Work order: Needed from the data below: every line from the one with "- eapply rl_bind; [apply pl_step_steady|]." up to and including the one with "- unfold write_check.", repeated exactly and with nothing else.

Source records:
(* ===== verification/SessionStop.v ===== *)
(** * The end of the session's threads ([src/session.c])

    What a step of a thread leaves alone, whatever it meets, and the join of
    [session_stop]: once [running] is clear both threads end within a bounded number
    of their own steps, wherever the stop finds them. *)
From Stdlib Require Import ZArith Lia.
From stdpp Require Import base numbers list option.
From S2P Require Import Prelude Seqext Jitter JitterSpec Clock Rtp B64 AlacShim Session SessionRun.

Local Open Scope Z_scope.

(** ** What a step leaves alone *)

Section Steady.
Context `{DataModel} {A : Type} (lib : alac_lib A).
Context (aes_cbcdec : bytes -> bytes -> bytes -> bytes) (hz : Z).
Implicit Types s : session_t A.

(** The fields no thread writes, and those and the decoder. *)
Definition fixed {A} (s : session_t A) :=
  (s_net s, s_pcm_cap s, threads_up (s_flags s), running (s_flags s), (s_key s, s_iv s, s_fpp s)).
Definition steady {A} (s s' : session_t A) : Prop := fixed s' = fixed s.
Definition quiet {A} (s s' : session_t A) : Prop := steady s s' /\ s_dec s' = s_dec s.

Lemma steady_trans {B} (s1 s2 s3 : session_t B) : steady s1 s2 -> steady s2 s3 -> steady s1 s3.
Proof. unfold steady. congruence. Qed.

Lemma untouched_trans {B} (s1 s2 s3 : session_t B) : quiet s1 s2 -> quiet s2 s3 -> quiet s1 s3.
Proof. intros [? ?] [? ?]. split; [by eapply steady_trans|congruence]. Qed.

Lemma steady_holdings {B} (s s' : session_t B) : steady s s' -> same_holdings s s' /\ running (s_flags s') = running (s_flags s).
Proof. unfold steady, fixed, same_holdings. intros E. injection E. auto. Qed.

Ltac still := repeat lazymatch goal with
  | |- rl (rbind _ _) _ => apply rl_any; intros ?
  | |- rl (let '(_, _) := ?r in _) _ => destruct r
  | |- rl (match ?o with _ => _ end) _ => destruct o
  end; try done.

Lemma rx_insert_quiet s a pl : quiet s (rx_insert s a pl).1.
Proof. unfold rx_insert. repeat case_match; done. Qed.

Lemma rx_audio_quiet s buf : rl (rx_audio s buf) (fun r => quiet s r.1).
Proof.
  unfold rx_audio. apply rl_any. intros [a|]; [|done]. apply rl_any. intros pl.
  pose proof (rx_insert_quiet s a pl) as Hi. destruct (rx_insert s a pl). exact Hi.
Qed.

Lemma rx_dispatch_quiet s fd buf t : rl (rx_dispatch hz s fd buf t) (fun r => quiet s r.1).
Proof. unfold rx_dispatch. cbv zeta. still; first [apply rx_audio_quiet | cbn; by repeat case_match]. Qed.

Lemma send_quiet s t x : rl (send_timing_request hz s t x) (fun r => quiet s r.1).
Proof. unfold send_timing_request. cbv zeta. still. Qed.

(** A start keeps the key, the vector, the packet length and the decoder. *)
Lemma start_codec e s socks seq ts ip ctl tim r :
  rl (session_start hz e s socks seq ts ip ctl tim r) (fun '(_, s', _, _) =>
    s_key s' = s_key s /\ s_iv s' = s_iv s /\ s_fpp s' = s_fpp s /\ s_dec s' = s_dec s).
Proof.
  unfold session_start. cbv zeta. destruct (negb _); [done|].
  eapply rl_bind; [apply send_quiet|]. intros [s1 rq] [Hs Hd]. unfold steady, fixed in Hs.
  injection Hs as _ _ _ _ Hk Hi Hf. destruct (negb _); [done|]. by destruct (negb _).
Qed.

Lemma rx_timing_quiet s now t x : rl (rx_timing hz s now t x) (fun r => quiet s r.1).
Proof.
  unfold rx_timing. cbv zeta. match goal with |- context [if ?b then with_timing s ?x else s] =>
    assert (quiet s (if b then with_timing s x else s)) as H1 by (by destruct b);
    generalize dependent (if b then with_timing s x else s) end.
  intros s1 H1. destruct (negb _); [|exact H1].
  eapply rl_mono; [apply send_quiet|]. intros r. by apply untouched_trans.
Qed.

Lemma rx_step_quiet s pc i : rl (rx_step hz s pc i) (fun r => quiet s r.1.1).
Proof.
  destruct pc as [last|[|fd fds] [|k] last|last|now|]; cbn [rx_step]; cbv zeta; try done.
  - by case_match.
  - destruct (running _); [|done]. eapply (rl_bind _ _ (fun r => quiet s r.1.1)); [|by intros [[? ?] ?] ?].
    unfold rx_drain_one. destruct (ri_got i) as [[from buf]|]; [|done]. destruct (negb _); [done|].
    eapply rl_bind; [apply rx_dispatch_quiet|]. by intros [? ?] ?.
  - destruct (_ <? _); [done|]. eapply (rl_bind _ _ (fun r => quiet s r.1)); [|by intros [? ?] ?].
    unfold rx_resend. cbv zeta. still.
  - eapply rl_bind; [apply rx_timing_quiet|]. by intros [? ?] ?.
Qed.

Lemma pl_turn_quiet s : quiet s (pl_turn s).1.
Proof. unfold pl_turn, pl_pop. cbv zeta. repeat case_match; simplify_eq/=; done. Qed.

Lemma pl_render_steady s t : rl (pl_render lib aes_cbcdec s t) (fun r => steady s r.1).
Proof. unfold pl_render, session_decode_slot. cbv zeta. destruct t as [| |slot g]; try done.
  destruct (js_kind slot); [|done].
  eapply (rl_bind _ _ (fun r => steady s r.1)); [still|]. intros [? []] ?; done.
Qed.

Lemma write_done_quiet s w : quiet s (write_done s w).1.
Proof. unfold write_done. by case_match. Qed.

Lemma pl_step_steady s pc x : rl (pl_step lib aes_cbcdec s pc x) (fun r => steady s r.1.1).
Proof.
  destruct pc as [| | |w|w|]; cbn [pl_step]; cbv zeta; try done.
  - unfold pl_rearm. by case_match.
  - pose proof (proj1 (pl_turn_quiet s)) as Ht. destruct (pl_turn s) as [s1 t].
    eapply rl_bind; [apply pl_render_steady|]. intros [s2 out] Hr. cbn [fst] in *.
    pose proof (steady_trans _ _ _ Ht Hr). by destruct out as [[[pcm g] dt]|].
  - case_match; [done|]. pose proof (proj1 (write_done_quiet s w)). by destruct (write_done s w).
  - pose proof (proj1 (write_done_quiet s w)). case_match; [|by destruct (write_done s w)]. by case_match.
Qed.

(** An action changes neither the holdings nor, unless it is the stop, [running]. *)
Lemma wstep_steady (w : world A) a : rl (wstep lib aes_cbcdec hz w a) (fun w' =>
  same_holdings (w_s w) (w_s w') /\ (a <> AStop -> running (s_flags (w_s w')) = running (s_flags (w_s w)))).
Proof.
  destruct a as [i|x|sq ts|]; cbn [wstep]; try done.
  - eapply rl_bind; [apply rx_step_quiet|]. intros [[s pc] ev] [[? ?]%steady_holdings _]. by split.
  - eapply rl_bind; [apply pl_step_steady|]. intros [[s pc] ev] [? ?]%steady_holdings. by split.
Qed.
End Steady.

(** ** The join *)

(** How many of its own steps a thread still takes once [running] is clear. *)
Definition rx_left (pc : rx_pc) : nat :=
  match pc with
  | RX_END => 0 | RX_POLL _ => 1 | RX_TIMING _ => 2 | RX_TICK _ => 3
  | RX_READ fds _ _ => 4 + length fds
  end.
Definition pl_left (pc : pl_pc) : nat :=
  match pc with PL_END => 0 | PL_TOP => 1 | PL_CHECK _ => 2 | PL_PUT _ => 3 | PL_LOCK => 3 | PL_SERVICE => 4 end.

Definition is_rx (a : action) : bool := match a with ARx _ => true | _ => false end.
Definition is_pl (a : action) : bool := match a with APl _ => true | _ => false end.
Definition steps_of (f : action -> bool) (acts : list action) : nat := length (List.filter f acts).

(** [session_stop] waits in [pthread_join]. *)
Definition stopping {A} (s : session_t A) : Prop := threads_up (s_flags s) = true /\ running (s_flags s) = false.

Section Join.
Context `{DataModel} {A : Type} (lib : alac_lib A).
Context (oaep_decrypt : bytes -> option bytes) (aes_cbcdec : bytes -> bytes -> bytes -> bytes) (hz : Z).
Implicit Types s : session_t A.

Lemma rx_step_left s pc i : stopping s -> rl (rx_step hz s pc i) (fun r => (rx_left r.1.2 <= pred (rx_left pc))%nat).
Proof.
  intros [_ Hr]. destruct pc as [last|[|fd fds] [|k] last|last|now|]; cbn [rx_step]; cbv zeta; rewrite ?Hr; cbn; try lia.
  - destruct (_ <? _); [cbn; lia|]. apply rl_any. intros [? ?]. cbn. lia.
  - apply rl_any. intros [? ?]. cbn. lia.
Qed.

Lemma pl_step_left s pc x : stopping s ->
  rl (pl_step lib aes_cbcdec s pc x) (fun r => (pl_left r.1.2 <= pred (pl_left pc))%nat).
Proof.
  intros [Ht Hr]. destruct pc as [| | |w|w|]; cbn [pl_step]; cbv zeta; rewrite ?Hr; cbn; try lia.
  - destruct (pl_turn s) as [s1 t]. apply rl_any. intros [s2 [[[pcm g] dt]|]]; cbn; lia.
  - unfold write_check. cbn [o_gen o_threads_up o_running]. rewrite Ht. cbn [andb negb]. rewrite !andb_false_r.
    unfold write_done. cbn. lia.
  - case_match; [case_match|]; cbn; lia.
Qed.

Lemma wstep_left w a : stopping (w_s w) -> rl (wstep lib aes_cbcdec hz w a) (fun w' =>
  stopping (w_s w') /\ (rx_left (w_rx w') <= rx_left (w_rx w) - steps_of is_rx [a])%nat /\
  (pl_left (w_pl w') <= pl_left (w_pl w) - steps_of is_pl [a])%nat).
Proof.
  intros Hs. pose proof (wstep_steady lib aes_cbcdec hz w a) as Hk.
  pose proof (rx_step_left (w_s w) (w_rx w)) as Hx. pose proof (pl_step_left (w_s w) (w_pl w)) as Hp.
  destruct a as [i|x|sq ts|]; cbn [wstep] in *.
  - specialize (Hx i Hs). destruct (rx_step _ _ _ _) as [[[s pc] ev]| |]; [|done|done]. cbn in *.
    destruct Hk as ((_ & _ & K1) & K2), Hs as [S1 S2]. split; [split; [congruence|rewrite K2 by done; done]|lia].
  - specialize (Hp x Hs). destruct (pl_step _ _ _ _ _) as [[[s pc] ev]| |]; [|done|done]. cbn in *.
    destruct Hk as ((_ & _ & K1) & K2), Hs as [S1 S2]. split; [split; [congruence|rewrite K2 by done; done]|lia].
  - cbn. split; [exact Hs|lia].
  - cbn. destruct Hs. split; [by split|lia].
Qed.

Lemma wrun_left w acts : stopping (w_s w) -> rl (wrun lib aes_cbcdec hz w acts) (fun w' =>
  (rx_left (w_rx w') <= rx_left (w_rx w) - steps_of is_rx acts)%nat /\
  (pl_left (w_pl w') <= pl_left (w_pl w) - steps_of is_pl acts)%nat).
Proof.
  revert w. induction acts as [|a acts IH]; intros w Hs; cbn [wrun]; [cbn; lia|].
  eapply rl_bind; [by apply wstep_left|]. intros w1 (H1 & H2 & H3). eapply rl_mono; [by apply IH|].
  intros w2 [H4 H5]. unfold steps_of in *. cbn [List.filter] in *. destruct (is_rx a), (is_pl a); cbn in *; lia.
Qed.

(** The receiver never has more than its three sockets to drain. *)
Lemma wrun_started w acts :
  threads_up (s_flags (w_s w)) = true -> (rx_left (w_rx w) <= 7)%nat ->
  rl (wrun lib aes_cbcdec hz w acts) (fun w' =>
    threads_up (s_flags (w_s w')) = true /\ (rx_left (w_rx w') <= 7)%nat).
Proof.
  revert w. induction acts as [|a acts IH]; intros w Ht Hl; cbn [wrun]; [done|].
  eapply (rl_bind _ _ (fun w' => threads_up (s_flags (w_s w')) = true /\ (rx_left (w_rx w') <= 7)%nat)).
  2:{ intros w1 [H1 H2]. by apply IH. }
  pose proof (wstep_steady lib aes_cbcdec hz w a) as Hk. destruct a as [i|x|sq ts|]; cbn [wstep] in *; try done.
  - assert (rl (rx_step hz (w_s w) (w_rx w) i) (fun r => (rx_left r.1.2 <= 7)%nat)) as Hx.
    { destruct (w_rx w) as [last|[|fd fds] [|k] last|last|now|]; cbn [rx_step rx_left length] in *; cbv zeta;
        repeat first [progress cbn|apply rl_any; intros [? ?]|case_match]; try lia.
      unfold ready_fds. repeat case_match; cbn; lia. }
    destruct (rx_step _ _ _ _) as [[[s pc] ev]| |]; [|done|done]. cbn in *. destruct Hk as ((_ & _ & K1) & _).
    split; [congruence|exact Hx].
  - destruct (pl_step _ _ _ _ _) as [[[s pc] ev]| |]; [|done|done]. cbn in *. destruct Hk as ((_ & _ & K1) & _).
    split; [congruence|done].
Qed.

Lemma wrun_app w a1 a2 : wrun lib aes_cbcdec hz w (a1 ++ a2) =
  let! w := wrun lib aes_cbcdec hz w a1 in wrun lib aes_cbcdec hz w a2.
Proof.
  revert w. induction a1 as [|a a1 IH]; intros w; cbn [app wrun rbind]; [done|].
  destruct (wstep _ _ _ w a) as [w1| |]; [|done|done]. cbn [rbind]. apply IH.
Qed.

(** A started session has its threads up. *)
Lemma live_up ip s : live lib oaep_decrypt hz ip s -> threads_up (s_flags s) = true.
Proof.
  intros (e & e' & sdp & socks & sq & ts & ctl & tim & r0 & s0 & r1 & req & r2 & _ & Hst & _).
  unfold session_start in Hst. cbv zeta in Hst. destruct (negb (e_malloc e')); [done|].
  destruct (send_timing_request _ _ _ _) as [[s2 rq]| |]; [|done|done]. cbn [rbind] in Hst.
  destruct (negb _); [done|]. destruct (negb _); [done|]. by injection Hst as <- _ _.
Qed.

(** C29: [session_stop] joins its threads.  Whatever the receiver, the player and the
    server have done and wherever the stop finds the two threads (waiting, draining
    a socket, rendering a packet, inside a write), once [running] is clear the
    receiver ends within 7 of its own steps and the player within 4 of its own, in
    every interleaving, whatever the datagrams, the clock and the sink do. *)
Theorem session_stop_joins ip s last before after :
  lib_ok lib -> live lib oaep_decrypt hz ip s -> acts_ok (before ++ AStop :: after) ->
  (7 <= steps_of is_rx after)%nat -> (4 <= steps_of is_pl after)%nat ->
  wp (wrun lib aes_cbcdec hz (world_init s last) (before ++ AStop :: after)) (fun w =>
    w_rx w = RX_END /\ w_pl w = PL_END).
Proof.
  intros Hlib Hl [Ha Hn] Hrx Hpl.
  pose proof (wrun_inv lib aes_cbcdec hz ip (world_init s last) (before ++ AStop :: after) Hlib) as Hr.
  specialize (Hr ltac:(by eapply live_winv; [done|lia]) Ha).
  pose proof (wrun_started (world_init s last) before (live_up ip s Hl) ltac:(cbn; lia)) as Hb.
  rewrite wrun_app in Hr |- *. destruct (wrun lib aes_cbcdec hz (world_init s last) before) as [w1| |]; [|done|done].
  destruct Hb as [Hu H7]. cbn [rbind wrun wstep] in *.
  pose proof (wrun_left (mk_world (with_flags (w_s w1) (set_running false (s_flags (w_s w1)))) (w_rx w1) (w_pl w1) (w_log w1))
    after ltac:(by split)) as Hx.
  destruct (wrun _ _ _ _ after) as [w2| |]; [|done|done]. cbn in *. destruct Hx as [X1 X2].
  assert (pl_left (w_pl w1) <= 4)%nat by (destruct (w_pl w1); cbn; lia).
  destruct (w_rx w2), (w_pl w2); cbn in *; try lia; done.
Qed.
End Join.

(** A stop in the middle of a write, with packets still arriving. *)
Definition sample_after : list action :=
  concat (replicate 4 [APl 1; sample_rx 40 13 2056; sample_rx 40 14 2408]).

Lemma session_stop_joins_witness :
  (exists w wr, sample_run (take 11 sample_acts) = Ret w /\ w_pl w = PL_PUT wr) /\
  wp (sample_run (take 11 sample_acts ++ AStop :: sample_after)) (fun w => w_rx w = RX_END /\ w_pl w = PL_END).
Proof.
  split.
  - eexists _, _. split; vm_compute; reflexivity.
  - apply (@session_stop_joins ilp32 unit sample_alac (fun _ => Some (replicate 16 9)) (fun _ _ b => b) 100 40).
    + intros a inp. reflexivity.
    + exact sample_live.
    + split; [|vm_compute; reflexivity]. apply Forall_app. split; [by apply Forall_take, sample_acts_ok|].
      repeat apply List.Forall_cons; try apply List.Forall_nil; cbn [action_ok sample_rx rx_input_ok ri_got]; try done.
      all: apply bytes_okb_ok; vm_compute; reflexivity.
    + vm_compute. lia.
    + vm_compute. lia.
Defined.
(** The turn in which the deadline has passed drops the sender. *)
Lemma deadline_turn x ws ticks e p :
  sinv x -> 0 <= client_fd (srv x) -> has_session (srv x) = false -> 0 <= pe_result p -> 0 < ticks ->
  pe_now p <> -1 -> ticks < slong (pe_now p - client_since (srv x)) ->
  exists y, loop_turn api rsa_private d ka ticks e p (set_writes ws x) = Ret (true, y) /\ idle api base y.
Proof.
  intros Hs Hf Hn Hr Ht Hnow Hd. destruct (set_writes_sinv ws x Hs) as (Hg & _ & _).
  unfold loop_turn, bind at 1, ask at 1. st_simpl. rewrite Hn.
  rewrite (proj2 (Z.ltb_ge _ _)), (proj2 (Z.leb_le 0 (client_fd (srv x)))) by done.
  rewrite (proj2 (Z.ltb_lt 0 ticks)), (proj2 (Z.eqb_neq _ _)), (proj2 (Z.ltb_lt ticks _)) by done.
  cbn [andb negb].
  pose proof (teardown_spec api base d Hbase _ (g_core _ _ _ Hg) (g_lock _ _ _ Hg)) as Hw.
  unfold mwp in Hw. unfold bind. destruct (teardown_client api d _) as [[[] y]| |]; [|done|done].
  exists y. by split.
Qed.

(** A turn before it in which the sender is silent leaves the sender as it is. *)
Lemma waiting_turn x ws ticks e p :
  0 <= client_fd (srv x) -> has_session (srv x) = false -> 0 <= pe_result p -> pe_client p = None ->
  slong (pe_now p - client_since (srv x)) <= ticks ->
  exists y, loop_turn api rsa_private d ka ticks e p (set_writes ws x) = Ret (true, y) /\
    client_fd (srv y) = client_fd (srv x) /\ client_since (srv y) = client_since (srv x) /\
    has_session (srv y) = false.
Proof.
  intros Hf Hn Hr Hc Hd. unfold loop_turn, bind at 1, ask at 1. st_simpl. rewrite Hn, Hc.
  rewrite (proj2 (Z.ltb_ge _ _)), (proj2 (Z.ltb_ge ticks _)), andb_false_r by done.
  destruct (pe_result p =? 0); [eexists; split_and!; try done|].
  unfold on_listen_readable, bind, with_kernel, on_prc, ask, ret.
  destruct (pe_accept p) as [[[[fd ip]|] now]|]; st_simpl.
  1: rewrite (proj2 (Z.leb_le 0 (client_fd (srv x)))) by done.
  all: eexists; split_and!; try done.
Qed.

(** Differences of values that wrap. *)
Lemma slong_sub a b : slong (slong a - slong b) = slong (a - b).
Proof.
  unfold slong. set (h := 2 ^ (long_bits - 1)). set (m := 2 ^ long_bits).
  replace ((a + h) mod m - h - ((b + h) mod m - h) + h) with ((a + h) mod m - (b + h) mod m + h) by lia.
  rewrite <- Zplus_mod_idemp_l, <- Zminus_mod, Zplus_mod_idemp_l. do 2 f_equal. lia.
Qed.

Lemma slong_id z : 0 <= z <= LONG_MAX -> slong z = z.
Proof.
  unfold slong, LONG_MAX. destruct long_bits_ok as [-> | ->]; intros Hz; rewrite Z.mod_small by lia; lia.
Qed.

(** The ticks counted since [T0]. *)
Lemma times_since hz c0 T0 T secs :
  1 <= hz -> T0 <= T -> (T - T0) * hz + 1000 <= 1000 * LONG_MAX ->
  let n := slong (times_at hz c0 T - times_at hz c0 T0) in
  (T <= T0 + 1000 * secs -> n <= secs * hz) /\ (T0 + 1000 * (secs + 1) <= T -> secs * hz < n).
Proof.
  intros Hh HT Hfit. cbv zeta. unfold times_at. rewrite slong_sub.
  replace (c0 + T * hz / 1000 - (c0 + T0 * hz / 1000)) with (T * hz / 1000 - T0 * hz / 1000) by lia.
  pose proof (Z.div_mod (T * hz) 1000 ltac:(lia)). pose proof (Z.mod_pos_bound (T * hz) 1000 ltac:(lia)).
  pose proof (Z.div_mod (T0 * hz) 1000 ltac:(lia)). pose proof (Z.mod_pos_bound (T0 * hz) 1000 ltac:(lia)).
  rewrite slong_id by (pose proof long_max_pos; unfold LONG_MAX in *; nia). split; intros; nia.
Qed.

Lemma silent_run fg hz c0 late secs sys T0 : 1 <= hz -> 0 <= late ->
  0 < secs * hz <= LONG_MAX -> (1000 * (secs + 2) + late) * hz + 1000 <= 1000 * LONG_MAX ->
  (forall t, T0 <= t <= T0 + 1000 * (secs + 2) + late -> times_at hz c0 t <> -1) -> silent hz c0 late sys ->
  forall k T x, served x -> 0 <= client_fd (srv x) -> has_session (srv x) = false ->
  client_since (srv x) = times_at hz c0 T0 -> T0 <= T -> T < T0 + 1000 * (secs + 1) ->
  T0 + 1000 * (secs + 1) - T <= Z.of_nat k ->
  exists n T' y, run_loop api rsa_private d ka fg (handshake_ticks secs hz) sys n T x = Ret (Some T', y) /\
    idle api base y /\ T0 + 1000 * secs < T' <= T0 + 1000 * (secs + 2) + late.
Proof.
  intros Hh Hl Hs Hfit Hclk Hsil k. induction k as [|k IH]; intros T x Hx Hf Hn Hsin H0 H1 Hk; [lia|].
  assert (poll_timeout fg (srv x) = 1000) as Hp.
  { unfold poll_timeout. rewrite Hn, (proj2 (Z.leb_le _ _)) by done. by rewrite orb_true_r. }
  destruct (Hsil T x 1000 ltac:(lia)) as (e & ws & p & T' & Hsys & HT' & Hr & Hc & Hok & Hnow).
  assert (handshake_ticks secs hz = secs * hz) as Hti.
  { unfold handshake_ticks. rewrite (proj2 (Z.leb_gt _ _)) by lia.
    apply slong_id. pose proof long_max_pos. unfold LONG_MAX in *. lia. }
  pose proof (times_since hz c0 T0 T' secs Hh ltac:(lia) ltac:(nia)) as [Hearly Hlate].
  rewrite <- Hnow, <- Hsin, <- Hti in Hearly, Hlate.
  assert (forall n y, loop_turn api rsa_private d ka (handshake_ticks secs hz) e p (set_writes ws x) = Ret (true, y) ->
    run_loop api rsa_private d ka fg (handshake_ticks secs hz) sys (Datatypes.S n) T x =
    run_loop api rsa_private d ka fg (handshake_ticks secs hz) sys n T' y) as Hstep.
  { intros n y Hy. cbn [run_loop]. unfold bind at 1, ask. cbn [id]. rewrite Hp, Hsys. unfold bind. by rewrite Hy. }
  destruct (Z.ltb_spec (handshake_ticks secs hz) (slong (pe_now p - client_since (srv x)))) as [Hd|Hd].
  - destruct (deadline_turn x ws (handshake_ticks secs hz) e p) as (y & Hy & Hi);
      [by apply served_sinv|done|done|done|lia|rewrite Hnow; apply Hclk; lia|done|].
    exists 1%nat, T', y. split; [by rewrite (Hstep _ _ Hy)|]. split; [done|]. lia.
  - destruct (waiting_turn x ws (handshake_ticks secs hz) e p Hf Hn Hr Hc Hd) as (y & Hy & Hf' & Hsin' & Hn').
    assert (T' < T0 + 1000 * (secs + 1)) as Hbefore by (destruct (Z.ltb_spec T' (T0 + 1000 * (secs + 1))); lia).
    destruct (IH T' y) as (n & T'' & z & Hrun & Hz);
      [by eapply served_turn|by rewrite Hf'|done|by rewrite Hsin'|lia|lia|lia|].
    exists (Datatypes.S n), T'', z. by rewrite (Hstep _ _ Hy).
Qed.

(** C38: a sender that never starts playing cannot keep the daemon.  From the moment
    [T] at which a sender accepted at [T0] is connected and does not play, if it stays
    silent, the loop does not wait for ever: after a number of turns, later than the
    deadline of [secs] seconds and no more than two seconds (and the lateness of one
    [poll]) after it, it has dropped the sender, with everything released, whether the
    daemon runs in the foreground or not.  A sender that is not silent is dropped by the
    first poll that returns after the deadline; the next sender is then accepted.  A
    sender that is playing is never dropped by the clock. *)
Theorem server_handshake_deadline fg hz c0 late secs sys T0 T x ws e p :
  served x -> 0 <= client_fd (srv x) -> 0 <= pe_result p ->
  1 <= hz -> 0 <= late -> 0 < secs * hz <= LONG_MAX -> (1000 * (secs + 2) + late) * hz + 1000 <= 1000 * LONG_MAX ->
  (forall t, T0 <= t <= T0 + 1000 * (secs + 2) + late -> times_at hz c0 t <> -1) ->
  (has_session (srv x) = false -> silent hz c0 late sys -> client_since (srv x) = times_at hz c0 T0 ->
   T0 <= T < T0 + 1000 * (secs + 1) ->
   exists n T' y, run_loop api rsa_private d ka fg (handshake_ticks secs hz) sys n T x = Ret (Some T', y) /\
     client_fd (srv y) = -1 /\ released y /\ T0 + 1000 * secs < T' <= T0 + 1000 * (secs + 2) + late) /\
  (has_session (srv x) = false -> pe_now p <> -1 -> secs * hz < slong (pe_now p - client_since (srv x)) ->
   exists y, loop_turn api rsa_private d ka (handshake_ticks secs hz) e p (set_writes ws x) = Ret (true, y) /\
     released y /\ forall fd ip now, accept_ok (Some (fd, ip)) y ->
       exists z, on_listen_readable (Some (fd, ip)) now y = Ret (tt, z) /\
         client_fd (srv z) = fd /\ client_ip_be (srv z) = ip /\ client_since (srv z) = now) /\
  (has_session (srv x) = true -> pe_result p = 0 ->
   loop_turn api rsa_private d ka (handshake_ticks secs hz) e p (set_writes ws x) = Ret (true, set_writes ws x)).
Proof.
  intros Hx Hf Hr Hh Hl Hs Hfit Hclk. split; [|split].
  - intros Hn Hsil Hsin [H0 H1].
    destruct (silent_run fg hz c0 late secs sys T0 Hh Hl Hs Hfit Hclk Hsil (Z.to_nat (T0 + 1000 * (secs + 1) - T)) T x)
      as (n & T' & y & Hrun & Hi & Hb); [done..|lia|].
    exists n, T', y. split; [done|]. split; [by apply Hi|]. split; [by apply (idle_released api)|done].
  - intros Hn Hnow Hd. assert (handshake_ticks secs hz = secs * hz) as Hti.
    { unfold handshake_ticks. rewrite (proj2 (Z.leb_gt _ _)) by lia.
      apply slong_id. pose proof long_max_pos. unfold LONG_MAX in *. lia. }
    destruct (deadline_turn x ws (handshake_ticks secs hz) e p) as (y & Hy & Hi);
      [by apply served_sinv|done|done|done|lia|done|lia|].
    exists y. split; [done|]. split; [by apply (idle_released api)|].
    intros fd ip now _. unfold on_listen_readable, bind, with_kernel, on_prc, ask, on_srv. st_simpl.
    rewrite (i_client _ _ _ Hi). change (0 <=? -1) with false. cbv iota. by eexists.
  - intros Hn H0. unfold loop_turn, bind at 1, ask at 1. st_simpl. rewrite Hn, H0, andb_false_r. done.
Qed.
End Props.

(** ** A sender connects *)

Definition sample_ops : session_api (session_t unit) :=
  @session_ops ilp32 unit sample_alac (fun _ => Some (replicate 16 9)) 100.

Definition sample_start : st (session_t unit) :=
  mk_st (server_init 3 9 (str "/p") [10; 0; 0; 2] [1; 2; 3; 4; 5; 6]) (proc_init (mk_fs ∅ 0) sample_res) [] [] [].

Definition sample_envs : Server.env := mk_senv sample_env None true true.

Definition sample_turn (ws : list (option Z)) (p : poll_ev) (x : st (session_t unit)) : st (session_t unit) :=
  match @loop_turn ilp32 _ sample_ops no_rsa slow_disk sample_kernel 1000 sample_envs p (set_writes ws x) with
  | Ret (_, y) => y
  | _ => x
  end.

Answer space:
  - eapply rl_bind; [apply pl_step_steady|]. intros [[s pc] ev] [? ?]%steady_holdings. by split.
Qed.
End Steady.

(** ** The join *)

(** How many of its own steps a thread still takes once [running] is clear. *)
Definition rx_left (pc : rx_pc) : nat :=
  match pc with
  | RX_END => 0 | RX_POLL _ => 1 | RX_TIMING _ => 2 | RX_TICK _ => 3
  | RX_READ fds _ _ => 4 + length fds
  end.
Definition pl_left (pc : pl_pc) : nat :=
  match pc with PL_END => 0 | PL_TOP => 1 | PL_CHECK _ => 2 | PL_PUT _ => 3 | PL_LOCK => 3 | PL_SERVICE => 4 end.

Definition is_rx (a : action) : bool := match a with ARx _ => true | _ => false end.
Definition is_pl (a : action) : bool := match a with APl _ => true | _ => false end.
Definition steps_of (f : action -> bool) (acts : list action) : nat := length (List.filter f acts).

(** [session_stop] waits in [pthread_join]. *)
Definition stopping {A} (s : session_t A) : Prop := threads_up (s_flags s) = true /\ running (s_flags s) = false.

Section Join.
Context `{DataModel} {A : Type} (lib : alac_lib A).
Context (oaep_decrypt : bytes -> option bytes) (aes_cbcdec : bytes -> bytes -> bytes -> bytes) (hz : Z).
Implicit Types s : session_t A.

Lemma rx_step_left s pc i : stopping s -> rl (rx_step hz s pc i) (fun r => (rx_left r.1.2 <= pred (rx_left pc))%nat).
Proof.
  intros [_ Hr]. destruct pc as [last|[|fd fds] [|k] last|last|now|]; cbn [rx_step]; cbv zeta; rewrite ?Hr; cbn; try lia.
  - destruct (_ <? _); [cbn; lia|]. apply rl_any. intros [? ?]. cbn. lia.
  - apply rl_any. intros [? ?]. cbn. lia.
Qed.

Lemma pl_step_left s pc x : stopping s ->
  rl (pl_step lib aes_cbcdec s pc x) (fun r => (pl_left r.1.2 <= pred (pl_left pc))%nat).
Proof.
  intros [Ht Hr]. destruct pc as [| | |w|w|]; cbn [pl_step]; cbv zeta; rewrite ?Hr; cbn; try lia.
  - destruct (pl_turn s) as [s1 t]. apply rl_any. intros [s2 [[[pcm g] dt]|]]; cbn; lia.
  - unfold write_check. cbn [o_gen o_threads_up o_running]. rewrite Ht. cbn [andb negb]. rewrite !andb_false_r.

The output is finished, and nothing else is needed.